• _Prompt_:
Output, without alteration, the first line of the entries and each line after it, stopping with the line that contains "stream_says id l x →".

BEGIN

(* ===== verification/ServerAnswers.v ===== *)
(** * The server answers in full

    What a service says under an id from first to last is a class; the submitter
    ([RpcServer]) gives it all to a call that is not aborted: as long as the call's
    rpc is in the pool what goes out does not end the call, and what goes out when it
    leaves the pool ends with the whole answer. *)

From S2P Require Import Prelude Spillway Encoding Connection RpcMessage ExampleService RpcServer RpcServerSpec.
From S2P Require Import RpcClient RpcClientSpec ServerConnection System Progress ServiceHistory.
Local Open Scope N_scope.
Local Open Scope run_scope.

(** What a service says under an id from first to last. *)
Class ServiceAnswers (F S K Res : Type) `{ServiceHistory F S K Res} := {
  full_says : u64 → list Res → Prop;
  future_full id f k :
    future_says id f →
    match poll_future f k with (Ready r, _) => full_says id [set_message_id r id] | _ => True end;
  stream_full id l x k :
    stream_says id l x →
    match poll_stream x k with (Ready None, _) => full_says id l | _ => True end;
}.

(** ** The messages under one id *)

Section one_id.
Context {Res : Type} `{MessageLaws Res} (id : u64) (unary : bool).
Implicit Types m : Res.
Implicit Types ms : list Res.

(** A response that does not end the call, the one that does, and a list of messages
    that ends it. *)
Definition not_last m : Prop := message_id m = id → unary = false ∧ control_code m = Normal.
Definition last_one m : Prop := message_id m = id ∧ (unary = false → control_code m ≠ Normal).
Definition ends ms : Prop := ∃ pre m post,
  ms = pre ++ m :: post ∧ Forall not_last pre ∧ last_one m ∧ spoken id post = [].

Lemma not_last_others ms : Forall (λ m, message_id m ≠ id) ms → Forall not_last ms.
Proof. intros Hms. eapply Forall_impl; [exact Hms|]. by intros m Hm ?. Qed.

Lemma ends_app_l ms ms' : Forall not_last ms → ends ms' → ends (ms ++ ms').
Proof.
  intros Hms (pre & m & post & -> & Hpre & Hrest). exists (ms ++ pre), m, post.
  by rewrite <-app_assoc, Forall_app.
Qed.

Lemma ends_app_r ms ms' : ends ms → spoken id ms' = [] → ends (ms ++ ms').
Proof.
  intros (pre & m & post & -> & Hpre & Hm & Hpost) Hms. exists pre, m, (post ++ ms').
  rewrite <-app_assoc, spoken_app, Hpost. by split_and!.
Qed.

(** The end of a call is heard, or comes later. *)
Lemma ends_cons m ms :
  ends (m :: ms) → (last_one m ∧ spoken id ms = []) ∨ (not_last m ∧ ends ms).
Proof.
  intros ([|m' pre] & x & post & Heq & Hpre & Hm & Hpost); injection Heq as -> ->; [by left|].
  apply Forall_cons in Hpre as [Hm' Hpre]. right. split; [done|]. by exists pre, x, post.
Qed.
End one_id.

(** ** The submitter serves a call *)

Section server.
Context {V K Req Res F S P W : Type}.
Context `{AtomicWaker W K} `{FutureOp F K Res} `{StreamOp S K Res} `{MessageLaws Res}.
Context `{!ServiceHistory F S K Res} `{!ServiceAnswers F S K Res}.
Context `{ConnectionService V K Req F S} `{!Message Req}.
Context `{FuturesUnorderedLaws P (RpcStream F S) (u64 * RpcStreamEvent Res) (list (AbortCell W))}.
Abbreviation Sub := (RpcSubmitter V P W).
Abbreviation Rpc := (RpcStream F S).
Implicit Types s : Sub.
Implicit Types h : u64 → list Res.
Implicit Types l : list Res.
Implicit Types x : Rpc.
Implicit Types xs : list Rpc.
Implicit Types st : list (AbortCell W).

Context (id : u64).

(** What the call's own rpc yields, after it has said [l], when it is not aborted. *)
Definition event_own l (e : RpcStreamEvent Res) : Prop :=
  match e with
  | Item _ => control_code (event_message id e) = Normal
  | Complete _ | Finished => full_says id (l ++ spoken id [event_message id e])
  | Cancelled => False
  end.

Lemma rpc_poll_own (k : K) st x l :
  rs_id x = id → cell_aborted st (rs_cell x) = false → rpc_says (K:=K) l x →
  match (rpc_poll_next k st x).1.1 with Ready (Some (_, e)) => event_own l e | _ => True end.
Proof.
  intros Hid Ha Hx. unfold rpc_poll_next.
  assert (cell_aborted (register_waker st (rs_cell x) k) (rs_cell x) = false) as ->
    by (by rewrite cell_aborted_bits, bits_register, <-cell_aborted_bits).
  unfold rpc_says in Hx. destruct (rs_kind x) as [f|y|]; [| |done].
  - destruct Hx as [-> Hf]. rewrite Hid in Hf. pose proof (future_full id f k Hf) as Hfull.
    pose proof (future_says_law id f k Hf) as Hlaw. destruct (poll_future f k) as [[r|] f']; [|done].
    simpl in *. rewrite spoken_cons, decide_True; [done|]. split; [apply Hlaw|by rewrite message_id_set].
  - rewrite Hid in Hx. pose proof (stream_full id l y k Hx) as Hfull.
    pose proof (stream_says_law id l y k Hx) as Hlaw. destruct (poll_stream y k) as [[[r|]|] y']; simpl in *; [|..|done].
    + apply Hlaw.
    + rewrite spoken_control by (by rewrite control_code_ended). simpl. by rewrite app_nil_r.
Qed.

(** A pool in which the call's own rpc, if it is there, has said what [h] says it
    has, and is not aborted. *)
Record pool_serves st h xs : Prop := {
  ps_ids : NoDup (rs_id <$> xs);
  ps_live : Forall live xs;
  ps_says : pool_says (K:=K) h xs;
  ps_flag x : x ∈ xs → rs_id x = id → cell_aborted st (rs_cell x) = false;
}.

#[local] Instance pool_serves_proper st h : Proper ((≡ₚ) ==> iff) (pool_serves st h).
Proof.
  assert (∀ xs ys, xs ≡ₚ ys → pool_serves st h xs → pool_serves st h ys) as Himp.
  { intros xs ys Hp [H1' H2' H3' H4']. unfold pool_says in H3'. split.
    - by rewrite <-Hp.
    - by rewrite <-Hp.
    - unfold pool_says. by rewrite <-Hp.
    - intros x. rewrite <-Hp. apply H4'. }
  intros xs ys Hp. split; apply Himp; [done|by symmetry].
Qed.

(** One poll of the pool. *)
Lemma pool_polls_own (k : K) h xs st r xs' st' :
  pool_polls (rpc_poll_next k) xs st r xs' st' → histories_ok (F:=F) (S:=S) (K:=K) h → pool_says (K:=K) h xs →
  (∀ x, x ∈ xs → rs_id x = id → cell_aborted st (rs_cell x) = false) →
  (∀ x, x ∈ xs' → rs_id x = id → cell_aborted st' (rs_cell x) = false) ∧
  match r with
  | Ready (Some (first, x)) =>
      (rs_id x = id → cell_aborted st' (rs_cell x) = false) ∧
      match first with Some (i, e) => i = id → event_own (h id) e | None => True end
  | _ => True
  end.
Proof.
  intros Hp Hh. induction Hp as [st|xs st Hne|xs i x st item st' x' Hi Hp|xs i x st st' x' r xs2 st2 Hi Hp _ IH];
    intros Hs Hf; [done|done| |].
  - pose proof (rpc_poll_next_spec k st x) as Hspec. rewrite Hp in Hspec. destruct Hspec as (Hb & Hid & Hc & _).
    assert (∀ c, cell_aborted st' c = cell_aborted st c) as Hsame by (intros c; by rewrite !cell_aborted_bits, Hb).
    split; [|split].
    + intros y Hy. rewrite Hsame. apply Hf. eapply elem_of_submseteq; [exact Hy|].
      apply sublist_submseteq, sublist_delete.
    + rewrite Hid, Hc, Hsame. apply Hf. by eapply list_elem_of_lookup_2.
    + destruct item as [[i' e]|]; [|done]. pose proof (Forall_lookup_1 _ _ _ _ Hs Hi) as Hx.
      pose proof (rpc_poll_says k st x _ Hx (Hh _)) as Hsx. rewrite Hp in Hsx. destruct Hsx as (_ & -> & _).
      intros Heq. assert (x ∈ xs) as Hin by (by eapply list_elem_of_lookup_2).
      pose proof (rpc_poll_own k st x _ Heq (Hf x Hin Heq) Hx) as Hown. rewrite Hp in Hown. simpl in Hown.
      by rewrite Heq in Hown.
  - pose proof (rpc_poll_next_spec k st x) as Hspec. rewrite Hp in Hspec. destruct Hspec as (Hb & Hid & Hc & _).
    pose proof (rpc_poll_says k st x _ (Forall_lookup_1 _ _ _ _ Hs Hi) (Hh _)) as Hx. rewrite Hp in Hx.
    apply IH.
    + apply Forall_insert; [done|]. rewrite Hid. apply Hx.
    + intros y Hy Hyid. rewrite cell_aborted_bits, Hb, <-cell_aborted_bits.
      apply list_elem_of_lookup in Hy as [j Hj]. apply list_lookup_insert_Some in Hj as [(_ & <- & _)|[_ Hj]].
      * rewrite Hc. apply Hf; [by eapply list_elem_of_lookup_2|congruence].
      * apply Hf; [by eapply list_elem_of_lookup_2|done].
Qed.

(** An event of the call's rpc ends the call, or does not. *)
Lemma event_own_last u l e :
  event_own l e → event_fits u e → is_terminal e = true →
  ends id u [event_message id e] ∧ full_says id (l ++ spoken id [event_message id e]).
Proof.
  intros He Hu Ht. split; [|by destruct e]. exists [], (event_message id e), []. split_and!; try done.
  split; [apply event_message_id|]. destruct e; simpl in *; try done; [congruence|].
  by rewrite control_code_ended.
Qed.

Lemma event_own_not_last u l e :
  event_own l e → event_fits u e → is_terminal e = false → not_last id u (event_message id e).
Proof. by destruct e; intros He Hu Ht ?. Qed.

Lemma pool_turn_own (k : K) h s r pool st :
  pool_serves (flags s) h (pool_contents (rpcs s)) → histories_ok (F:=F) (S:=S) (K:=K) h →
  pool_poll_next (rpc_poll_next k) (rpcs s) (flags s) = (r, pool, st) →
  pool_serves st h (pool_contents pool) ∧
  match r with
  | Ready (Some (first, x)) =>
      ∃ e u, first = Some (rs_id x, e) ∧ is_done (rs_kind x) = is_terminal e ∧
        (tag <$> pool_contents (rpcs s)) ≡ₚ (rs_id x, u) :: (tag <$> pool_contents pool) ∧ event_fits u e ∧
        (is_terminal e = false → is_unary (rs_kind x) = u) ∧ (rs_id x ∉ rs_id <$> pool_contents pool) ∧
        (let l' := h (rs_id x) ++ spoken (rs_id x) [event_message (rs_id x) e] in
         may_say (F:=F) (S:=S) (K:=K) (rs_id x) l' ∧ rpc_says (K:=K) l' x) ∧
        (rs_id x = id → event_own (h id) e ∧ cell_aborted st (rs_cell x) = false)
  | _ => tag <$> pool_contents pool ≡ₚ tag <$> pool_contents (rpcs s)
  end.
Proof.
  intros Hs Hh He. pose proof (pool_poll_law (rpc_poll_next k) (rpcs s) (flags s)) as Hl. rewrite He in Hl.
  destruct Hl as (xs & xs' & Hxs & Hxs' & Hp). rewrite Hxs in Hs. destruct Hs as [Hids Hlive Hsay Hflag].
  assert ((tag <$> pool_contents (rpcs s)) ≡ₚ (tag <$> xs) ∧ (tag <$> pool_contents pool) ≡ₚ (tag <$> xs') ∧
    (rs_id <$> pool_contents pool) ≡ₚ (rs_id <$> xs')) as (Ht1 & Ht2 & Hi2) by (by rewrite Hxs, Hxs').
  assert (pool_serves st h xs' → pool_serves st h (pool_contents pool)) as Hback by (by rewrite Hxs').
  destruct (pool_polls_spec k _ _ _ _ _ Hp Hlive) as (_ & Hlive' & Hspec).
  pose proof (pool_polls_says k h _ _ _ _ _ Hp Hh Hsay) as Hsays.
  destruct (pool_polls_own k h _ _ _ _ _ Hp Hh Hsay Hflag) as [Hflag' Hown].
  destruct r as [[[first x]|]|].
  2, 3: destruct Hspec as [_ Ht], Hsays as [Hi Hsay']; split;
    [apply Hback; split; [by rewrite Hi|done..]|by rewrite Ht1, Ht2, Ht].
  destruct Hspec as (_ & e & u & -> & Hdone & Htags & Hfits & _ & Hkind), Hsays as (Hi & Hsay' & _ & Hm & Hx).
  destruct Hown as [Hfx Hown]. rewrite Hi in Hids. apply NoDup_cons in Hids as [Hni Hids].
  split; [by apply Hback|]. exists e, u.
  split_and!; [done|done|by rewrite Ht1, Ht2|done|done|by rewrite Hi2|done|]. intros Heq. split; [by apply Hown|by apply Hfx].
Qed.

END

• _Response for this exercise_:
(* ===== verification/ServerAnswers.v ===== *)
(** * The server answers in full

    What a service says under an id from first to last is a class; the submitter
    ([RpcServer]) gives it all to a call that is not aborted: as long as the call's
    rpc is in the pool what goes out does not end the call, and what goes out when it
    leaves the pool ends with the whole answer. *)

From S2P Require Import Prelude Spillway Encoding Connection RpcMessage ExampleService RpcServer RpcServerSpec.
From S2P Require Import RpcClient RpcClientSpec ServerConnection System Progress ServiceHistory.
Local Open Scope N_scope.
Local Open Scope run_scope.

(** What a service says under an id from first to last. *)
Class ServiceAnswers (F S K Res : Type) `{ServiceHistory F S K Res} := {
  full_says : u64 → list Res → Prop;
  future_full id f k :
    future_says id f →
    match poll_future f k with (Ready r, _) => full_says id [set_message_id r id] | _ => True end;
  stream_full id l x k :
    stream_says id l x →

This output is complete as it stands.